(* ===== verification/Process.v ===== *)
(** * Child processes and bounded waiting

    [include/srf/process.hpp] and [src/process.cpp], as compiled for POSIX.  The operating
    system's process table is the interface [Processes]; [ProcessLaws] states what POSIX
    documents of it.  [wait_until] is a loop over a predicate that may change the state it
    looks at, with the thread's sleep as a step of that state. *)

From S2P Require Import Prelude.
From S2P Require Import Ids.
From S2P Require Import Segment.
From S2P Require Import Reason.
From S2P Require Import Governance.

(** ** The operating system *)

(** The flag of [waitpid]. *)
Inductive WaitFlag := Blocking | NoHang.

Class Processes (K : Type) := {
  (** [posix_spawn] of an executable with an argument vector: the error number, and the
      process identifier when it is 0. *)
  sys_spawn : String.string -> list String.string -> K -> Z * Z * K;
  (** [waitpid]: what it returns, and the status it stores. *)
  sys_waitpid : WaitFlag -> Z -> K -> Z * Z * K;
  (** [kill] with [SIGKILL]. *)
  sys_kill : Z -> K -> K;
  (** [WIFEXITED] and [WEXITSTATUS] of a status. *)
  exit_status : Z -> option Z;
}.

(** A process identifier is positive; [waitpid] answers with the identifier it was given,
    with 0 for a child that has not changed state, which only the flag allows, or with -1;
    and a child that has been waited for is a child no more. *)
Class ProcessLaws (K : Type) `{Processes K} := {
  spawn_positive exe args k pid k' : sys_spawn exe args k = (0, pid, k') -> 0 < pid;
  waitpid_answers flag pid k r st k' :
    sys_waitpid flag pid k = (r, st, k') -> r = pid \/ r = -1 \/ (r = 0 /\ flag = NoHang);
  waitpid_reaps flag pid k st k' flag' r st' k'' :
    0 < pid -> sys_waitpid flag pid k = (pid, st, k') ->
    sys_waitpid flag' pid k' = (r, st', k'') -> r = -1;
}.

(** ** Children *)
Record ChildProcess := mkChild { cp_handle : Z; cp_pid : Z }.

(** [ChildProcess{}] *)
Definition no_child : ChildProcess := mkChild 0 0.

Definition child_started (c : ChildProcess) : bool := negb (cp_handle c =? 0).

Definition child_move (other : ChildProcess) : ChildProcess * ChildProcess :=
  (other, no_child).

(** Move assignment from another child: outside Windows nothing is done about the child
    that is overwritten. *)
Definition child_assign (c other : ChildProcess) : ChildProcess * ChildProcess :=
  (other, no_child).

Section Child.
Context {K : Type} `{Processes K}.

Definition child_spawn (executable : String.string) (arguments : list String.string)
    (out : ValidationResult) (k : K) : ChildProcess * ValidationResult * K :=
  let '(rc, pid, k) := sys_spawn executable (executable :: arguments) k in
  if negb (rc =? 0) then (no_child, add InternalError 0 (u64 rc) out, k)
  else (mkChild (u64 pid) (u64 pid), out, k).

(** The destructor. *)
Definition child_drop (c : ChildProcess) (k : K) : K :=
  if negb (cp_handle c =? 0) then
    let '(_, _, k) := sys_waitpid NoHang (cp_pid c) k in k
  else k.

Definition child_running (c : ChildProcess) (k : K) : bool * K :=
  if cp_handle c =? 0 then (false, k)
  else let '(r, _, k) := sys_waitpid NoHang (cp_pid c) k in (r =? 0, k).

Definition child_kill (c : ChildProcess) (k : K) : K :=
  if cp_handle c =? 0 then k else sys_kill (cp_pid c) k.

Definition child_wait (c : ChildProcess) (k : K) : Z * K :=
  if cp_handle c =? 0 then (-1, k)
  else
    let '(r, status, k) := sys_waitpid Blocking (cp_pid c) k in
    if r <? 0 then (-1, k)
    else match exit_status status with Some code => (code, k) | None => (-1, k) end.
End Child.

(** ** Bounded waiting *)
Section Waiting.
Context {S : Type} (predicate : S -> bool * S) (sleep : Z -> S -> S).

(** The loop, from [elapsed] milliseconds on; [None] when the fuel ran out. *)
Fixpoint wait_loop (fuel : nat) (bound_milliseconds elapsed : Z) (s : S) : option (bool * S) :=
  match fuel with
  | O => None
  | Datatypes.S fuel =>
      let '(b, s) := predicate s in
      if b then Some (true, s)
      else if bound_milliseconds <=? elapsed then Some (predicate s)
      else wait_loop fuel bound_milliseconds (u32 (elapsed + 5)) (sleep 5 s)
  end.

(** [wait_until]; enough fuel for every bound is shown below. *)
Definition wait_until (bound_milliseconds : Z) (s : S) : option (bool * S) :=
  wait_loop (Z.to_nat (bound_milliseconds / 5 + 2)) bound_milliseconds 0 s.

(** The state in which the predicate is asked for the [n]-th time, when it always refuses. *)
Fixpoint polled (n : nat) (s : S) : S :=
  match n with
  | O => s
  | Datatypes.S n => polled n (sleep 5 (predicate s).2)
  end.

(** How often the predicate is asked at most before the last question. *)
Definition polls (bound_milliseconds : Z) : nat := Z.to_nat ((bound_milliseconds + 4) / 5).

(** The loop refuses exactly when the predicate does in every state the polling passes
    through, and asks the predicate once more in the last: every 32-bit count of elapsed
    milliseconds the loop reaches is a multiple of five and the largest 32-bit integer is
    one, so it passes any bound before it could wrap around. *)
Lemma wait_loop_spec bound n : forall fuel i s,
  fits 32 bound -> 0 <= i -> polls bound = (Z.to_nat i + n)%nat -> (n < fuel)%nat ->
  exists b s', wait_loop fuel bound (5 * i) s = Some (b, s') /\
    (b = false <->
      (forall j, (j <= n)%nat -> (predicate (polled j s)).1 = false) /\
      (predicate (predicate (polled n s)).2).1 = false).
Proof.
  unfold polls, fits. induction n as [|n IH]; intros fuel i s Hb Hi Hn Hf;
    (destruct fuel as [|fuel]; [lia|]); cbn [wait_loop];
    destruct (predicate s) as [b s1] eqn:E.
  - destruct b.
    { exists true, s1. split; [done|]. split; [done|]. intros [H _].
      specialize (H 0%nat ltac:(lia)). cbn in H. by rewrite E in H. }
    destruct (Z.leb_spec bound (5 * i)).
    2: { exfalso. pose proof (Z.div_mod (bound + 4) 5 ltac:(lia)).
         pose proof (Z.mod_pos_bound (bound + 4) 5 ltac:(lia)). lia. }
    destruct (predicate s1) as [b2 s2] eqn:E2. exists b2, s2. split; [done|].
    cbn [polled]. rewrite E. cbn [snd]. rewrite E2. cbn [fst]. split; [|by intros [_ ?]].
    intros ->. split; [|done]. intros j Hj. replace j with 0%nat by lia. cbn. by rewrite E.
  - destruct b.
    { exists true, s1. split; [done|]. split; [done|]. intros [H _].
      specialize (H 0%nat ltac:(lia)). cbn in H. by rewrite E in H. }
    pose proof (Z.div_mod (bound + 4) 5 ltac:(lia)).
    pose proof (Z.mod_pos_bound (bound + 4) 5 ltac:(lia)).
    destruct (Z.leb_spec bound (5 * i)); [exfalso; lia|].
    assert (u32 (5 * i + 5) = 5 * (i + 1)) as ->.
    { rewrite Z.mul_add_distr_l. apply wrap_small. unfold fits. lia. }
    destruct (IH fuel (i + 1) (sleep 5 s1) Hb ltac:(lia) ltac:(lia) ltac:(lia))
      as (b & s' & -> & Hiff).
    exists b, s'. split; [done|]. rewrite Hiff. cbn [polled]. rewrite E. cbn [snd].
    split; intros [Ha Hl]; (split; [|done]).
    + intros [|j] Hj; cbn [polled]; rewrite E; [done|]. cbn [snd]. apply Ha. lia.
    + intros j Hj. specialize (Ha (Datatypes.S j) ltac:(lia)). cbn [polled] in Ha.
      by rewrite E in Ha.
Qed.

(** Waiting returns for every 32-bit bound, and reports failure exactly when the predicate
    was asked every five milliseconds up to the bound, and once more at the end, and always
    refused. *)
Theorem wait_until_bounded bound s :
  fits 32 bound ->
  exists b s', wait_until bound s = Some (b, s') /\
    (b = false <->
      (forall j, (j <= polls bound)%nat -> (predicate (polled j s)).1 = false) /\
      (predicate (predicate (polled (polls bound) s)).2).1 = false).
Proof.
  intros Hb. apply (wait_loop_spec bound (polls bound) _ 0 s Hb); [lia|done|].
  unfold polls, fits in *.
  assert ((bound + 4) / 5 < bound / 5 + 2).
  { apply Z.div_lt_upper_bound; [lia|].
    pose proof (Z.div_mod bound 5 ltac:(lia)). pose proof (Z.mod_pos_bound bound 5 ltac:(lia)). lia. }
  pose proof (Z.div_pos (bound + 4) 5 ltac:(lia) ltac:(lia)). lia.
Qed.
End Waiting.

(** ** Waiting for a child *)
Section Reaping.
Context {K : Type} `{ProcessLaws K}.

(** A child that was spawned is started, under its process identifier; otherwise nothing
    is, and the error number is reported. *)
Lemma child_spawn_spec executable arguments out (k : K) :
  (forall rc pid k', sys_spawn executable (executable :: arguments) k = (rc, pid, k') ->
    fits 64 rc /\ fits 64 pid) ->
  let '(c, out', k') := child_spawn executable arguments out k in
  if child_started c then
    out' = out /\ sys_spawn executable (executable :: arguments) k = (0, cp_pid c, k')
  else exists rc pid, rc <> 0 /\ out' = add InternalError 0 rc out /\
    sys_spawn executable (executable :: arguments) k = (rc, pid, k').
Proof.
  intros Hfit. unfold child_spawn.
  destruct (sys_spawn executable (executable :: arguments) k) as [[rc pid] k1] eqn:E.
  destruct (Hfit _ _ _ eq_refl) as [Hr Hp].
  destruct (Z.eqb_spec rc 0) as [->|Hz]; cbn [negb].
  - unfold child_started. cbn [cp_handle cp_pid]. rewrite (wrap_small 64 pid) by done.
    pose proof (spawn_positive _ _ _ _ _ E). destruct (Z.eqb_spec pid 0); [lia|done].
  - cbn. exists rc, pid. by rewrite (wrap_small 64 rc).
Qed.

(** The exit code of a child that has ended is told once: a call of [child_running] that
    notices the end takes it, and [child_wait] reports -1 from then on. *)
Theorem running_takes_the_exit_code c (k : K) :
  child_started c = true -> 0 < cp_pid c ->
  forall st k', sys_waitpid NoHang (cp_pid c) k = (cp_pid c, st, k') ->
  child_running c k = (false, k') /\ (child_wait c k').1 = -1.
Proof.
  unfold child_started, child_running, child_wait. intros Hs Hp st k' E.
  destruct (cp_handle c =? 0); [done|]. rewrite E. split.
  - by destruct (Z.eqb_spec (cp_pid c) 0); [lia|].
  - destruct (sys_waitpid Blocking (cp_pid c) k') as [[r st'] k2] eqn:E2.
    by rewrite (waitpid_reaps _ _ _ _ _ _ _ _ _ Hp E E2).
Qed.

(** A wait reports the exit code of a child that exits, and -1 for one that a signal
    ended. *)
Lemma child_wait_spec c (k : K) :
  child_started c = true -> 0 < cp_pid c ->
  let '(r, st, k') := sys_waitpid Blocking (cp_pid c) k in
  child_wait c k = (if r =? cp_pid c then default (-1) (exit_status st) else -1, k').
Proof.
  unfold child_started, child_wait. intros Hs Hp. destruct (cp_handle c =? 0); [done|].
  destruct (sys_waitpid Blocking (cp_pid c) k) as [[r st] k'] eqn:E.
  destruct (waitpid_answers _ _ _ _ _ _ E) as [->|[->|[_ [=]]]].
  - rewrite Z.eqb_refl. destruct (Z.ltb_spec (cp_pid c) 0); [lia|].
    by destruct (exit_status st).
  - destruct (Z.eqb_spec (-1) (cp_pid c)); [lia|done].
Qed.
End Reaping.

### [Work request]
Report, using only a number, how many lines above hold the word "assert".

### [Written answer]
2